• [Task to carry out] Report each line of the entries that contains the word "drive", copied in full.

Records from a dataset:
(** ** Reading sectors *)

Section facts.
Context (status : nat → Z) (disk : Z → Z → blk) (d : nat).
(** The disk is never busy for more than [d] reads of its status. *)
Hypothesis Hready : ∀ k, ∃ j, (j <= d)%nat ∧ Z.land (status (k + j)) 0xC0 = 0x40.
Notation w := (S d).

Lemma waitdisk_run s : ∃ n, waitdisk status w s = Done tt (BootSt (b_mem s) (b_regs s) n).
Proof using Hready.
  destruct (Hready (b_polls s)) as (j & Hj & Hs). assert (Hw : (j < w)%nat) by lia. clear Hj Hready. revert s Hs. generalize w Hw. clear.
  induction j as [|j IH]; intros [|f] Hf s Hs; try lia; cbn [waitdisk]; mrun.
  - rewrite Nat.add_0_r in Hs. rewrite Hs. cbn. eauto.
  - destruct (Z.land (status (b_polls s)) 0xC0 =? 0x40); cbn [negb]; [eauto|]. apply (IH f ltac:(lia) (BootSt _ _ (S (b_polls s)))). cbn. by replace (S (b_polls s + j)) with (b_polls s + S j)%nat by lia.
Qed.

(** The registers name the sector. *)
Lemma lba_regs offset r : 0 <= offset < 2 ^ 28 →
  r 0x1F3 = u8 offset → r 0x1F4 = u8 (Z.shiftr offset 8) → r 0x1F5 = u8 (Z.shiftr offset 16) → r 0x1F6 = u8 (Z.lor (Z.shiftr offset 24) 0xE0) →
  lba r = offset ∧ drive r = 0.
Proof using.
  clear. intros Ho H3 H4 H5 H6. unfold lba, drive. rewrite H3, H4, H5, H6, !Z.shiftr_div_pow2 by lia.
  change (2 ^ 8) with 256. change (2 ^ 16) with 65536. change (2 ^ 24) with 16777216. change (2 ^ 28) with 268435456 in Ho.
  set (a := offset / 16777216). assert (Ha : 0 <= a < 16) by (unfold a; zlia).
  assert (Z.land (u8 (Z.lor a 0xE0)) 0x0f = a ∧ Z.land (u8 (Z.lor a 0xE0) / 2 ^ 4) 1 = 0) as [E1 E2].
  { assert (∀ k, (k < 16)%nat → Z.land (u8 (Z.lor (Z.of_nat k) 0xE0)) 0x0f = Z.of_nat k ∧ Z.land (u8 (Z.lor (Z.of_nat k) 0xE0) / 2 ^ 4) 1 = 0) as H.
    { intros k Hk. do 16 (destruct k as [|k]; [done|]). lia. }
    specialize (H (Z.to_nat a) ltac:(lia)). by rewrite Z2Nat.id in H by lia. }
  rewrite E1, E2. split; [|done]. unfold a, u8. zlia.
Qed.

Lemma readsect_run dst offset s : 0 <= offset < 2 ^ 28 →
  ∃ r n, readsect status disk w dst offset s =
    Done tt (BootSt (λ x, if (dst <=? x) && (x <? dst + 512) then disk 0 offset (x - dst) else b_mem s x) r n).
Proof using Hready.
  intros Ho. unfold readsect. destruct (waitdisk_run s) as [n1 H1]. mcall H1. unfold port_out. mrun. 
  match goal with |- context [bind (waitdisk status w) _ ?s1] => destruct (waitdisk_run s1) as [n2 H2]; set (s2 := s1) in * end.
  mcall H2. unfold insl, modify. eexists _, n2. cbn [b_mem b_regs b_polls].
  destruct (lba_regs offset (b_regs s2) Ho) as [E1 E2]; [done..|]. rewrite E1, E2. reflexivity.
Qed.

(** The bytes of the kernel's file, which starts at sector 1. *)
Definition kfile (x : Z) : Z := disk 0 (x / 512 + 1) (x mod 512).

(** Reading [512 n] bytes from a sector boundary of the file. *)
Lemma readseg_loop_run n : ∀ fuel pa epa x s, (n < fuel)%nat → 0 <= pa → pa + 512 * Z.of_nat n < 4294967296 → 0 <= x → x mod 512 = 0 → x / 512 + 1 + Z.of_nat n < 2 ^ 28 →
  (n = 0%nat ∧ epa <= pa ∨ pa + 512 * (Z.of_nat n - 1) < epa <= pa + 512 * Z.of_nat n) →
  ∃ m r k, readseg_loop status disk fuel w pa epa (x / 512 + 1) s = Done tt (BootSt m r k) ∧
    ∀ y, m y = if (pa <=? y) && (y <? pa + 512 * Z.of_nat n) then kfile (x + (y - pa)) else b_mem s y.
Proof using Hready.
  change (2 ^ 28) with 268435456. induction n as [|n IH]; intros [|fuel] pa epa x s Hf Hpa Hend Hx Hm Hb He; try lia; cbn [readseg_loop].
  - ztest (pa <? epa) is false. eexists (b_mem s), (b_regs s), (b_polls s). split; [by destruct s|]. intros y. by destruct (Z.leb_spec pa y), (Z.ltb_spec y (pa + 512 * Z.of_nat 0)); try lia.
  - ztest (pa <? epa) is true. destruct (readsect_run pa (x / 512 + 1) s) as (r1 & k1 & H1); [change (2 ^ 28) with 268435456; zlia|]. mcall H1. set (s1 := BootSt _ r1 k1).
    change SECTSIZE with 512. rewrite (u32_small (pa + 512)) by lia. rewrite (u32_small (x / 512 + 1 + 1)) by zlia.
    replace (x / 512 + 1 + 1) with ((x + 512) / 512 + 1) by zlia.
    destruct (IH fuel (pa + 512) epa (x + 512) s1) as (m & r & k & Hr & Hy); try lia; try zlia. exists m, r, k. split; [done|]. intros y. rewrite Hy. cbn [s1 b_mem].
    destruct (Z.leb_spec (pa + 512) y), (Z.ltb_spec y (pa + 512 + 512 * Z.of_nat n)), (Z.leb_spec pa y), (Z.ltb_spec y (pa + 512 * Z.of_nat (S n))), (Z.ltb_spec y (pa + 512)); cbn [andb]; try lia; try done.
    + f_equal. lia.
    + unfold kfile. f_equal; [f_equal; zlia|zlia].
Qed.

(** [readseg] copies the sectors of the file around the bytes asked for. *)
Lemma readseg_run pa count offset s :
  0 <= offset < 4294967296 → 0 <= count → 512 <= pa → pa + count + 512 < 4294967296 →
  ∃ hi m r k, readseg status disk w pa count offset s = Done tt (BootSt m r k) ∧ pa + count <= hi ∧
    ∀ y, m y = if (pa - offset mod 512 <=? y) && (y <? hi) then kfile (offset + (y - pa)) else b_mem s y.
Proof using Hready.
  intros Ho Hc Hpa He. set (lo := pa - offset mod 512). set (n := Z.to_nat ((count + offset mod 512 + 511) / 512)).
  assert (Hn : Z.of_nat n = (count + offset mod 512 + 511) / 512) by (unfold n; zlia).
  unfold readseg. change SECTSIZE with 512. fold lo. rewrite (u32_small (pa + count)) by lia. rewrite (u32_small lo) by (unfold lo; zlia). rewrite (u32_small (_ + 1)) by zlia.
  set (x := 512 * (offset / 512)). replace (offset / 512 + 1) with (x / 512 + 1) by (unfold x; zlia).
  destruct (readseg_loop_run n (Z.to_nat count + 2) lo (pa + count) x s) as (m & r & k & Hr & Hy); unfold lo, x in *; change (2 ^ 28) with 268435456; try zlia.
  exists (pa - offset mod 512 + 512 * Z.of_nat n), m, r, k. split; [done|]. split; [zlia|]. intros y. rewrite Hy. destruct (_ && _); [|done]. f_equal. zlia.
Qed.

(** ** The kernel in the file *)

Definition khdr : elfhdr := elfhdr_at kfile.
Definition kseg (k : Z) : proghdr := proghdr_at (here kfile (e_phoff khdr + 32 * k)).

(** The program headers are in the first page; the segments lie in increasing
    order above the page that is used for the headers, and no segment shares a
    sector of its start with the one before. *)
Record kernel_ok : Prop := {
  ko_bytes : ∀ a b x, 0 <= disk a b x < 256;
  ko_magic : e_magic khdr = ELF_MAGIC;
  ko_headers : e_phoff khdr + 32 * e_phnum khdr <= 4096;
  ko_low : ∀ k, 0 <= k < e_phnum khdr → 0x11000 + 512 <= ph_paddr (kseg k);
  ko_high : ∀ k, 0 <= k < e_phnum khdr → ph_filesz (kseg k) <= ph_memsz (kseg k) ∧ ph_paddr (kseg k) + ph_memsz (kseg k) + 512 < 4294967296;
  ko_order : ∀ j k, 0 <= j < k → k < e_phnum khdr → ph_paddr (kseg j) + ph_memsz (kseg j) <= ph_paddr (kseg k) - ph_off (kseg k) mod 512
}.

(** Segment [k] of the kernel is in the memory: its bytes of the file, then zeros. *)
Definition in_memory (m : mem) (k : Z) : Prop :=
  ∀ x, 0 <= x < ph_memsz (kseg k) → m (ph_paddr (kseg k) + x) = if x <? ph_filesz (kseg k) then kfile (ph_off (kseg k) + x) else 0.

Definition headers_in (m : mem) : Prop := ∀ x, 0 <= x < 4096 → m (0x10000 + x) = kfile x.

Lemma proghdr_ext f g : (∀ x, 0 <= x < 32 → f x = g x) → proghdr_at f = proghdr_at g.
Proof using. clear. intros H. unfold proghdr_at. f_equal; apply load32_ext; intros i Hi; apply H; lia. Qed.

Lemma elfhdr_ext f g : (∀ x, 0 <= x < 52 → f x = g x) → elfhdr_at f = elfhdr_at g.
Proof using.
  clear. intros H. unfold elfhdr_at. f_equal; try (apply load32_ext; intros i Hi; apply H; lia); try (unfold load16; by rewrite !H by lia).
  unfold bytes_at. apply list_fmap_ext. intros i k Hk. apply lookup_seq in Hk as [-> Hk]. apply H. lia.
Qed.

Context (Hk : kernel_ok).

Lemma kfile_byte x : 0 <= kfile x < 256.
Proof using Hk. apply (ko_bytes Hk). Qed.

Lemma kseg_range k : 0 <= ph_off (kseg k) < 4294967296 ∧ 0 <= ph_filesz (kseg k) ∧ 0 <= ph_memsz (kseg k).
Proof using Hk. assert (Hm : mem_ok (here kfile (e_phoff khdr + 32 * k))) by (intros x; apply kfile_byte). unfold kseg, proghdr_at. cbn [ph_off ph_filesz ph_memsz]. split_and!; by apply load32_range. Qed.

Lemma khdr_range : 0 <= e_phoff khdr < 4294967296 ∧ 0 <= e_phnum khdr < 65536.
Proof using Hk.
  unfold khdr, elfhdr_at. cbn [e_phoff e_phnum]. split; [apply load32_range; intros x; apply kfile_byte|]. unfold load16. pose proof (kfile_byte 44). pose proof (kfile_byte (44 + 1)). lia.
Qed.

(** One round of the loop. *)
Lemma boot_segment_step m k r n (m' : mem) hi :
  let p := kseg k in
  0 <= k < e_phnum khdr → headers_in m → (∀ j, 0 <= j < k → in_memory m j) → ph_paddr p + ph_filesz p <= hi →
  (∀ y, m' y = if (ph_paddr p - ph_off p mod 512 <=? y) && (y <? hi) then kfile (ph_off p + (y - ph_paddr p)) else m y) →
  let s' := when (ph_memsz p >? ph_filesz p)
    (modify (λ s, BootSt (stosb (b_mem s) (u32 (ph_paddr p + ph_filesz p)) 0 (Z.to_nat (ph_memsz p - ph_filesz p))) (b_regs s) (b_polls s))) (BootSt m' r n) in
  ∃ m2, s' = Done tt (BootSt m2 r n) ∧ headers_in m2 ∧ ∀ j, 0 <= j < k + 1 → in_memory m2 j.
Proof using Hk.
  cbn zeta. intros Hkr Hh Hin Hhi Hm'. destruct (kseg_range k) as (Ro & Rf & Rm). pose proof (ko_low Hk k Hkr) as Hlow. destruct (ko_high Hk k Hkr) as [Hfm Hhigh].
  set (p := kseg k) in *. set (z := λ y, (ph_paddr p + ph_filesz p <=? y) && (y <? ph_paddr p + ph_memsz p)).
  assert (∃ m2, when (ph_memsz p >? ph_filesz p) (modify (λ s, BootSt (stosb (b_mem s) (u32 (ph_paddr p + ph_filesz p)) 0 (Z.to_nat (ph_memsz p - ph_filesz p))) (b_regs s) (b_polls s))) (BootSt m' r n)
      = Done tt (BootSt m2 r n) ∧ ∀ y, m2 y = if z y then 0 else m' y) as (m2 & E & Hm2).
  { unfold when. rewrite Z.gtb_ltb. destruct (Z.ltb_spec (ph_filesz p) (ph_memsz p)).
    - eexists. split; [reflexivity|]. intros y. cbn [b_mem]. rewrite u32_small by lia. rewrite stosb_spec by lia. unfold fill, z. rewrite Z2Nat.id by lia.
      replace (ph_paddr p + ph_filesz p + (ph_memsz p - ph_filesz p)) with (ph_paddr p + ph_memsz p) by lia. done.
    - exists m'. split; [done|]. intros y. unfold z.
      destruct (Z.leb_spec (ph_paddr p + ph_filesz p) y), (Z.ltb_spec y (ph_paddr p + ph_memsz p)); cbn [andb]; (done || lia). }
  exists m2. split; [done|]. pose proof (Z.mod_pos_bound (ph_off p) 512 ltac:(lia)) as Hmod.
  assert (Hbelow : ∀ y, y < ph_paddr p - ph_off p mod 512 → m2 y = m y).
  { intros y Hy. rewrite Hm2, Hm'. unfold z. ztest (ph_paddr p + ph_filesz p <=? y) is false. cbn [andb]. by ztest (ph_paddr p - ph_off p mod 512 <=? y) is false. }
  split.
  - intros x Hx. rewrite Hbelow by zlia. by apply Hh.
  - intros j Hj. destruct (decide (j = k)) as [->|Hne]; intros x Hx.
    + fold p in Hx |- *. rewrite Hm2, Hm'. unfold z. ztest (ph_paddr p + x <? ph_paddr p + ph_memsz p) is true. rewrite andb_true_r. destruct (Z.ltb_spec x (ph_filesz p)).
      * ztest (ph_paddr p + ph_filesz p <=? ph_paddr p + x) is false. ztest (ph_paddr p - ph_off p mod 512 <=? ph_paddr p + x) is true. ztest (ph_paddr p + x <? hi) is true. cbn [andb]. f_equal. lia.
      * by ztest (ph_paddr p + ph_filesz p <=? ph_paddr p + x) is true.
    + rewrite Hbelow; [apply Hin; [lia|done]|]. pose proof (ko_order Hk j k ltac:(lia) ltac:(lia)). fold p in H. lia.
Qed.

• [Response for this exercise]
  lba r = offset ∧ drive r = 0.
  clear. intros Ho H3 H4 H5 H6. unfold lba, drive. rewrite H3, H4, H5, H6, !Z.shiftr_div_pow2 by lia.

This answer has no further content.